Depression runs in my family. So does creativity, a wicked sense of humor, and no sense of direction. Not all tendencies are fully expressed in all of my relatives, although that sense of humor shows up more often than not.

It never occurred to me that I was depressed. As a teen I had the normal ups and downs that characterize adolescence. In my 20s my friends knew that at times I would disappear from their lives. (I still showed up to work, but couldn’t find the whatever-it-takes to return phone calls or go out with people.) But eventually I came back. I had kids in my early 30s and still didn’t know that the periods when I just couldn’t get them out of the house or the times when my husband would come home and take one look at my face and say “You are going out running!” (I was beyond grateful for the chance at some endorphins and some time alone) were anything but the normal challenges of having an infant and a two-year-old.

In my late 30s (deep breath) something happened that plummeted me into darkness I’ve never known. The specifics of what happened aren’t the point and that’s all I want to say about that. But I felt like I’d fallen and just couldn’t get up. I went to a counselor and she recommended an anti-depressant. I would have done anything at this time to find a way out of the dark. So I agreed to try it.

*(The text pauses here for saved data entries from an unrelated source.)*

(* ===== verification/Store.v ===== *)
(** * The key-value store of tiny-cache

    internal/cache/store.go over hashicorp's expirable LRU. The LRU is third
    party code: [LRU] is the interface the store relies on, with its documented
    behaviour as laws, and [refLRU] an implementation that meets them. Times are
    nanoseconds of a monotonic clock; a value is a byte string. *)

From S2P Require Import Prelude GoLib.

Local Open Scope Z_scope.

(** ** expirable.LRU[string, []byte]

    [live now l] are the entries a reader at [now] can see; [keys l] those held,
    expired ones included until they are purged in the background. *)
Class LRU := {
  lru : Type;
  NewLRU : Z → Z → lru;
  lru_Get : Z → lru → string → option string * lru;
  lru_Add : Z → lru → string → string → bool * lru;
  lru_Remove : lru → string → bool * lru;
  lru_Len : lru → Z;
  lru_purge : Z → lru → lru;

  live : Z → lru → gmap string string;
  keys : lru → gset string;
  (** size and time to live the LRU was made with *)
  bounds : lru → Z * Z;

  live_keys : ∀ now l k, is_Some (live now l !! k) → k ∈ keys l;
  live_mono : ∀ now now' l k v, now <= now' → live now' l !! k = Some v → live now l !! k = Some v;
  NewLRU_empty : ∀ size ttl, keys (NewLRU size ttl) = ∅;
  NewLRU_bounds : ∀ size ttl, bounds (NewLRU size ttl) = (size, ttl);

  (** Get returns the visible value and changes recency only *)
  Get_value : ∀ now l k, (lru_Get now l k).1 = live now l !! k;
  Get_live : ∀ now l k now', live now' (lru_Get now l k).2 = live now' l;
  Get_keys : ∀ now l k, keys (lru_Get now l k).2 = keys l;
  Get_bounds : ∀ now l k, bounds (lru_Get now l k).2 = bounds l;

  (** Add makes the entry visible for the time to live; others may be evicted
      (reported by the result) but never change *)
  Add_live : ∀ now l k v now', 0 < (bounds l).1 → now <= now' <= now + (bounds l).2 →
    live now' (lru_Add now l k v).2 !! k = Some v;
  Add_live_inv : ∀ now l k v now' w, live now' (lru_Add now l k v).2 !! k = Some w →
    w = v ∧ now' <= now + (bounds l).2;
  Add_other : ∀ now l k v now' k' w, k' ≠ k →
    live now' (lru_Add now l k v).2 !! k' = Some w → live now' l !! k' = Some w;
  Add_kept : ∀ now l k v now' k', k' ≠ k → (lru_Add now l k v).1 = false →
    live now' (lru_Add now l k v).2 !! k' = live now' l !! k';
  Add_size : ∀ now l k v, 0 < (bounds l).1 → Z.of_nat (size (keys l)) <= (bounds l).1 →
    Z.of_nat (size (keys (lru_Add now l k v).2)) <= (bounds l).1;
  Add_bounds : ∀ now l k v, bounds (lru_Add now l k v).2 = bounds l;
  (** overwriting a held key evicts nothing *)
  Add_overwrite : ∀ now l k v, 0 < (bounds l).1 → Z.of_nat (size (keys l)) <= (bounds l).1 →
    k ∈ keys l → (lru_Add now l k v).1 = false;

  Remove_value : ∀ l k, (lru_Remove l k).1 = bool_decide (k ∈ keys l);
  Remove_live : ∀ l k now, live now (lru_Remove l k).2 = delete k (live now l);
  Remove_keys : ∀ l k, keys (lru_Remove l k).2 = keys l ∖ {[k]};
  Remove_bounds : ∀ l k, bounds (lru_Remove l k).2 = bounds l;

  Len_keys : ∀ l, lru_Len l = Z.of_nat (size (keys l));

  purge_live : ∀ now l now', now <= now' → live now' (lru_purge now l) = live now' l;
  purge_keys : ∀ now l, keys (lru_purge now l) ⊆ keys l;
  purge_bounds : ∀ now l, bounds (lru_purge now l) = bounds l
}.

(** ** Store *)

Section Store.
Context `{L : LRU}.

Record Store := mkStore { st_lru : lru; st_defaultTTL : Z }.

(** [None]: the panic. *)
Definition NewStore (capacity defaultTTL : Z) : option Store :=
  if capacity <=? 0 then None
  else let ttl := if defaultTTL <=? 0 then 60 * Second else defaultTTL in
       Some (mkStore (NewLRU capacity ttl) ttl).

Definition set_lru (l : lru) (s : Store) : Store := mkStore l (st_defaultTTL s).

Definition Store_Get (now : Z) (s : Store) (key : string) : option string * Store :=
  let '(v, l) := lru_Get now (st_lru s) key in (v, set_lru l s).

Definition Store_Put (now : Z) (s : Store) (key value : string) : bool * Store :=
  let '(evicted, l) := lru_Add now (st_lru s) key value in (evicted, set_lru l s).

Definition Store_Delete (s : Store) (key : string) : bool * Store :=
  let '(existed, l) := lru_Remove (st_lru s) key in (existed, set_lru l s).

Definition Store_Len (s : Store) : Z := lru_Len (st_lru s).

(** The background cleanup of the LRU. *)
Definition Store_purge (now : Z) (s : Store) : Store := set_lru (lru_purge now (st_lru s)) s.

(** ** Invariant: a positive capacity and time to live, never exceeded *)

Definition store_ok (s : Store) : Prop :=
  let '(size_, ttl) := bounds (st_lru s) in
  0 < size_ ∧ 0 < ttl ∧ ttl = st_defaultTTL s ∧ Z.of_nat (size (keys (st_lru s))) <= size_.

Lemma NewStore_ok capacity ttl s : NewStore capacity ttl = Some s → store_ok s.
Proof.
  unfold NewStore, store_ok. destruct (capacity <=? 0) eqn:Hc; [done|]. intros [= <-]. simpl.
  rewrite NewLRU_bounds, NewLRU_empty, size_empty. unfold Second.
  destruct (ttl <=? 0) eqn:Ht; split_and!; lia.
Qed.

Lemma Store_Get_ok now s k : store_ok s → store_ok (Store_Get now s k).2.
Proof.
  unfold store_ok, Store_Get. pose proof (Get_bounds now (st_lru s) k) as Hb.
  pose proof (Get_keys now (st_lru s) k) as Hk. destruct (lru_Get _ _ _) as [v l]. simpl in *.
  by rewrite Hb, Hk.
Qed.

Lemma Store_Put_ok now s k v : store_ok s → store_ok (Store_Put now s k v).2.
Proof.
  unfold store_ok, Store_Put. pose proof (Add_bounds now (st_lru s) k v) as Hb.
  pose proof (Add_size now (st_lru s) k v) as Hs. destruct (lru_Add _ _ _ _) as [e l]. simpl in *.
  rewrite Hb. destruct (bounds (st_lru s)) as [n ttl]. simpl in Hs. naive_solver.
Qed.

Lemma Store_Delete_ok s k : store_ok s → store_ok (Store_Delete s k).2.
Proof.
  unfold store_ok, Store_Delete. pose proof (Remove_bounds (st_lru s) k) as Hb.
  pose proof (Remove_keys (st_lru s) k) as Hk. destruct (lru_Remove _ _) as [e l]. simpl in *.
  rewrite Hb, Hk. destruct (bounds (st_lru s)) as [n ttl]. intros (? & ? & ? & Hs).
  split_and!; [done..|]. pose proof (subseteq_size (keys (st_lru s) ∖ {[k]}) (keys (st_lru s))
    ltac:(set_solver)). lia.
Qed.

Lemma Store_purge_ok now s : store_ok s → store_ok (Store_purge now s).
Proof.
  unfold store_ok, Store_purge. simpl. rewrite purge_bounds. destruct (bounds (st_lru s)) as [n ttl].
  intros (? & ? & ? & Hs). split_and!; [done..|].
  pose proof (subseteq_size _ _ (purge_keys now (st_lru s))). lia.
Qed.

(** ** Reads and writes *)

Definition visible (now : Z) (s : Store) : gmap string string := live now (st_lru s).

Lemma Store_Get_value now s k : (Store_Get now s k).1 = visible now s !! k.
Proof.
  unfold Store_Get. pose proof (Get_value now (st_lru s) k) as H.
  by destruct (lru_Get _ _ _).
Qed.

Lemma Store_Get_visible now s k now' : visible now' (Store_Get now s k).2 = visible now' s.
Proof.
  unfold Store_Get, visible. pose proof (Get_live now (st_lru s) k now') as H.
  by destruct (lru_Get _ _ _).
Qed.

Lemma Store_Put_other now s k v now' k' w :
  k' ≠ k → visible now' (Store_Put now s k v).2 !! k' = Some w → visible now' s !! k' = Some w.
Proof.
  unfold Store_Put, visible. pose proof (Add_other now (st_lru s) k v now' k' w) as H.
  by destruct (lru_Add _ _ _ _).
Qed.

Lemma Store_Put_same now s k v now' w :
  visible now' (Store_Put now s k v).2 !! k = Some w → w = v.
Proof.
  unfold Store_Put, visible. pose proof (Add_live_inv now (st_lru s) k v now' w) as H.
  destruct (lru_Add _ _ _ _). simpl in *. intros Hl. by apply H.
Qed.

Lemma Store_Delete_visible s k now : visible now (Store_Delete s k).2 = delete k (visible now s).
Proof.
  unfold Store_Delete, visible. pose proof (Remove_live (st_lru s) k now) as H.
  by destruct (lru_Remove _ _).
Qed.

Lemma Store_purge_visible now s now' : now <= now' → visible now' (Store_purge now s) = visible now' s.
Proof. apply purge_live. Qed.

(** ** Claims *)

(** What is put can be read back under its key, unchanged, at every moment of
    the store's time to live, and not after; other keys keep their value or lose it,
    and lose it only if the put reports an eviction. *)
Theorem Put_then_Get s k v now now' :
  store_ok s → now <= now' →
  let s' := (Store_Put now s k v).2 in
  (now' <= now + st_defaultTTL s → (Store_Get now' s' k).1 = Some v) ∧
  (now + st_defaultTTL s < now' → (Store_Get now' s' k).1 = None) ∧
  (∀ k', k' ≠ k → (Store_Get now' s' k').1 = None ∨ (Store_Get now' s' k').1 = (Store_Get now' s k').1) ∧
  ((Store_Put now s k v).1 = false →
     ∀ k', k' ≠ k → (Store_Get now' s' k').1 = (Store_Get now' s k').1).
Proof.
  cbv zeta. unfold store_ok. intros Hok Hle. rewrite !Store_Get_value. setoid_rewrite Store_Get_value.
  unfold Store_Put, visible.
  pose proof (Add_live now (st_lru s) k v now') as H1. pose proof (Add_live_inv now (st_lru s) k v now') as H2.
  pose proof (Add_other now (st_lru s) k v now') as H3. pose proof (Add_kept now (st_lru s) k v now') as H4.
  destruct (bounds (st_lru s)) as [n ttl]. destruct Hok as (Hn & Ht & <- & _).
  destruct (lru_Add _ _ _ _) as [e l]. simpl in *. split_and!; [by intros; apply H1| |intros k' Hk'|].
  - intros Hlt. destruct (live now' l !! k) as [w|] eqn:E; [|done].
    destruct (H2 w eq_refl). lia.
  - destruct (live now' l !! k') as [w|] eqn:E; [|by left]. right. symmetry. by apply H3.
  - intros -> k' Hk'. by apply H4.
Qed.

(** C25: the constructor panics exactly on a capacity that is not positive, replaces
    a time to live that is not positive by sixty seconds, and from then on no
    operation - reads, writes, deletes, background cleanup - ever exceeds the
    capacity. *)
Theorem store_never_exceeds_capacity capacity ttl :
  (NewStore capacity ttl = None ↔ capacity <= 0) ∧
  ∀ s, NewStore capacity ttl = Some s →
    st_defaultTTL s = (if ttl <=? 0 then 60 * Second else ttl) ∧
    ∀ s', rtc (λ a b, (∃ now k, b = (Store_Get now a k).2) ∨ (∃ now k v, b = (Store_Put now a k v).2) ∨
                      (∃ k, b = (Store_Delete a k).2) ∨ (∃ now, b = Store_purge now a)) s s' →
      0 <= Store_Len s' <= capacity.
Proof.
  split; [unfold NewStore; destruct (capacity <=? 0) eqn:E; split; (done || lia)|].
  intros s Hs. split; [unfold NewStore in Hs; by destruct (capacity <=? 0); simplify_eq|].
  assert (store_ok s ∧ (bounds (st_lru s)).1 = capacity) as H0.
  { split; [by eapply NewStore_ok|]. unfold NewStore in Hs. destruct (capacity <=? 0); simplify_eq/=.
    by rewrite NewLRU_bounds. }
  clear Hs. intros s' Hr. revert H0. induction Hr as [a|a b c Hstep _ IH]; intros [Hok Hcap].
  - unfold Store_Len. rewrite Len_keys. unfold store_ok in Hok.
    destruct (bounds (st_lru a)) as [n t]. simpl in Hcap. lia.
  - apply IH. destruct Hstep as [(now & k & ->)|[(now & k & v & ->)|[(k & ->)|(now & ->)]]].
    + split; [by apply Store_Get_ok|]. unfold Store_Get.
      pose proof (Get_bounds now (st_lru a) k). destruct (lru_Get _ _ _). simpl in *. congruence.
    + split; [by apply Store_Put_ok|]. unfold Store_Put.
      pose proof (Add_bounds now (st_lru a) k v). destruct (lru_Add _ _ _ _). simpl in *. congruence.
    + split; [by apply Store_Delete_ok|]. unfold Store_Delete.
      pose proof (Remove_bounds (st_lru a) k). destruct (lru_Remove _ _). simpl in *. congruence.
    + split; [by apply Store_purge_ok|]. simpl. by rewrite purge_bounds.
Qed.

(** Overwriting a held key reports no eviction, although the previous value is
    gone: Put's result does not tell an overwrite from a fresh insert. *)
Theorem overwrite_reports_no_eviction now now0 s k v w :
  store_ok s → visible now0 s !! k = Some w → (Store_Put now s k v).1 = false.
Proof.
  unfold store_ok, visible, Store_Put. intros Hok Hk.
  pose proof (Add_overwrite now (st_lru s) k v) as H.
  destruct (bounds (st_lru s)) as [n ttl]. destruct Hok as (Hn & _ & _ & Hs).
  destruct (lru_Add _ _ _ _) as [e l]. simpl in *. apply H; [done|done|].
  apply (live_keys now0). by rewrite Hk.
Qed.

End Store.
(* ===== verification/Url.v ===== *)
(** * net/url as cache-cli uses it

    Whether [url.Parse], and with it [http.NewRequest], accepts an [http://] URL: the
    split into authority, path, query and fragment and the check of each part. *)

From S2P Require Import Prelude GoLib Json Http.

Local Open Scope Z_scope.

(** What net/netip says about the text between the brackets of an IP literal, with
    its zone. *)
Class NetIP := { bracketed : string → bool }.

(** ** Splitting *)

(** The longest prefix before a byte with [stop], and the rest. *)
Fixpoint until (stop : Ascii.ascii → bool) (s : string) : string * string :=
  match s with
  | EmptyString => ("", "")
  | String c s' => if stop c then ("", s) else let '(x, r) := until stop s' in (String c x, r)
  end.

(** [strings.Cut(s, "<c>")]: before and after the first [c]. *)
Definition cutAt (c : Ascii.ascii) (s : string) : string * string :=
  let '(x, r) := until (λ b, bool_decide (b = c)) s in
  (x, match r with EmptyString => "" | String _ r' => r' end).

(** Before and after the last [c]. *)
Fixpoint cutLast (c : Ascii.ascii) (s : string) : option (string * string) :=
  match s with
  | EmptyString => None
  | String x s' =>
      match cutLast c s' with
      | Some (a, b) => Some (String x a, b)
      | None => if bool_decide (x = c) then Some ("", s') else None
      end
  end.

(** ** Checks *)

(** [stringContainsCTLByte] *)
Definition controlByte (c : Ascii.ascii) : bool := (code c <? 32) || (code c =? 127).

Definition alphanumeric (c : Ascii.ascii) : bool :=
  (97 <=? code c) && (code c <=? 122) || (65 <=? code c) && (code c <=? 90) ||
  (48 <=? code c) && (code c <=? 57).

(** [!shouldEscape(c, encodeHost)] *)
Definition hostPlain (c : Ascii.ascii) : bool :=
  alphanumeric c || bool_decide (c ∈ String.list_ascii_of_string "-_.~!$&'()*+,;=:[]<>") ||
  bool_decide (c = chr 34).

(** The checks of [unescape]: every percent sign starts an escape that [esc] accepts,
    every other byte is one that [plain] accepts. *)
Fixpoint unescapes (esc : Ascii.ascii → Ascii.ascii → bool) (plain : Ascii.ascii → bool) (s : string) : bool :=
  match s with
  | EmptyString => true
  | String c s' =>
      if bool_decide (c = "%"%char) then
        match s' with
        | String a (String b s'') =>
            bool_decide (is_Some (hex_val a)) && bool_decide (is_Some (hex_val b)) && esc a b &&
            unescapes esc plain s''
        | _ => false
        end
      else plain c && unescapes esc plain s'
  end.

Definition percent25 (a b : Ascii.ascii) : bool := bool_decide (a = "2"%char) && bool_decide (b = "5"%char).

(** Paths, fragments and user names; hosts. *)
Definition unescapesPart : string → bool := unescapes (λ _ _, true) (λ _, true).

Definition hostOrHigh (c : Ascii.ascii) : bool := (128 <=? code c) || hostPlain c.

Definition unescapesHost : string → bool :=
  unescapes (λ a b, (8 <=? default 0 (hex_val a)) || percent25 a b) hostOrHigh.

(** [validOptionalPort] *)
Definition validOptionalPort (port : string) : bool :=
  match port with
  | EmptyString => true
  | String c ds => bool_decide (c = ":"%char) && str_forall is_digit ds
  end.

(** [parseHost] *)
Definition parseHost `{NI : NetIP} (host : string) : bool :=
  match cutLast "["%char host with
  | Some (_, inside) =>
      match cutLast "]"%char host with
      | None => false
      | Some (_, port) =>
          validOptionalPort port && unescapesHost port &&
          match cutLast "]"%char inside with
          | None => false
          | Some (literal, _) => bracketed literal
          end
      end
  | None =>
      match cutLast ":"%char host with
      | Some (_, port) => validOptionalPort (String ":"%char port)
      | None => true
      end && unescapesHost host
  end.

(** [validUserinfo] *)
Definition userinfoByte (c : Ascii.ascii) : bool :=
  alphanumeric c || bool_decide (c ∈ String.list_ascii_of_string "-._:~!$&'()*+,;=%@").

(** [parseAuthority] *)
Definition parseAuthority `{NI : NetIP} (authority : string) : bool :=
  match cutLast "@"%char authority with
  | None => parseHost authority
  | Some (userinfo, host) =>
      let '(user, password) := cutAt ":"%char userinfo in
      parseHost host && str_forall userinfoByte userinfo && unescapesPart user && unescapesPart password
  end.

(** [url.Parse] of ["http://" ++ ...] succeeds. *)
Definition urlParses `{NI : NetIP} (url : string) : bool :=
  let '(u, fragment) := cutAt "#"%char url in
  let '(rest, _) := cutAt "?"%char (TrimPrefix u "http://") in
  let '(authority, path) := until (λ c, bool_decide (c = slash)) rest in
  str_forall (λ c, negb (controlByte c)) u && parseAuthority authority && unescapesPart path &&
  unescapesPart fragment.

(** ** Facts *)

Lemma until_app stop s t :
  str_forall (λ c, negb (stop c)) s = true → (t = "" ∨ ∃ c t', t = String c t' ∧ stop c = true) →
  until stop (s +:+ t) = (s, t).
Proof.
  intros Hs Ht. induction s as [|c s IH].
  - destruct Ht as [->|(c & t' & -> & Hc)]; [done|]. simpl. by rewrite Hc.
  - rewrite string_app_cons. simpl in *. apply andb_true_iff in Hs as [Hc Hs].
    apply negb_true_iff in Hc. by rewrite Hc, IH.
Qed.

Lemma cutAt_none c s : no_byte c s = true → cutAt c s = (s, "").
Proof.
  intros Hs. unfold cutAt. rewrite <- (string_app_nil_r s) at 1. rewrite until_app; [done|done|by left].
Qed.

Lemma cutLast_none c s : no_byte c s = true → cutLast c s = None.
Proof.
  induction s as [|x s IH]; [done|]. intros [Hx Hs]%no_byte_cons. simpl. rewrite IH by done.
  by rewrite bool_decide_false.
Qed.

Lemma cutLast_app c s t : no_byte c t = true → cutLast c (s +:+ String c t) = Some (s, t).
Proof.
  intros Ht. induction s as [|x s IH].
  - change ("" +:+ String c t) with (String c t). simpl. rewrite cutLast_none by done. by rewrite bool_decide_true.
  - rewrite string_app_cons. simpl. by rewrite IH.
Qed.

(** Nothing to unescape. *)
Lemma unescapes_plain esc plain s :
  no_byte "%"%char s = true → str_forall plain s = true → unescapes esc plain s = true.
Proof.
  induction s as [|c s IH]; [done|]. intros [Hc Hs]%no_byte_cons. simpl. rewrite andb_true_iff.
  intros [-> Hp]. rewrite bool_decide_false by done. by apply IH.
Qed.

(** A percent sign that starts no escape. *)
Lemma unescapes_bad esc plain s t :
  no_byte "%"%char s = true →
  (∀ a b t', t = String a (String b t') → hex_val a = None ∨ hex_val b = None) →
  unescapes esc plain (s +:+ "%" +:+ t) = false.
Proof.
  intros Hs Ht. induction s as [|c s IH].
  - change ("" +:+ "%" +:+ t) with (String "%"%char t). simpl. destruct t as [|a [|b t']]; [done|done|].
    destruct (Ht a b t' eq_refl) as [-> | ->]; [done|]. by rewrite andb_false_r.
  - apply no_byte_cons in Hs as [Hc Hs]. rewrite string_app_cons. simpl.
    rewrite bool_decide_false by done. rewrite IH by done. apply andb_false_r.
Qed.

My husband was concerned about me taking medication and not at all sure it was a good idea. For one thing, he’s very sensitive to anything he takes so he does his best to avoid pills. And with our Biblically-based Christian faith, his question was “What if how you’re feeling is what God wants you to experience?” I understood his question as well as his concerns, but I also knew what it felt like to be me, and I was hanging on by my fingernails. And my mantra, my lifeline, became this thought:

I will do WHATEVER IT TAKES to be the wife and the mother that God created me to be.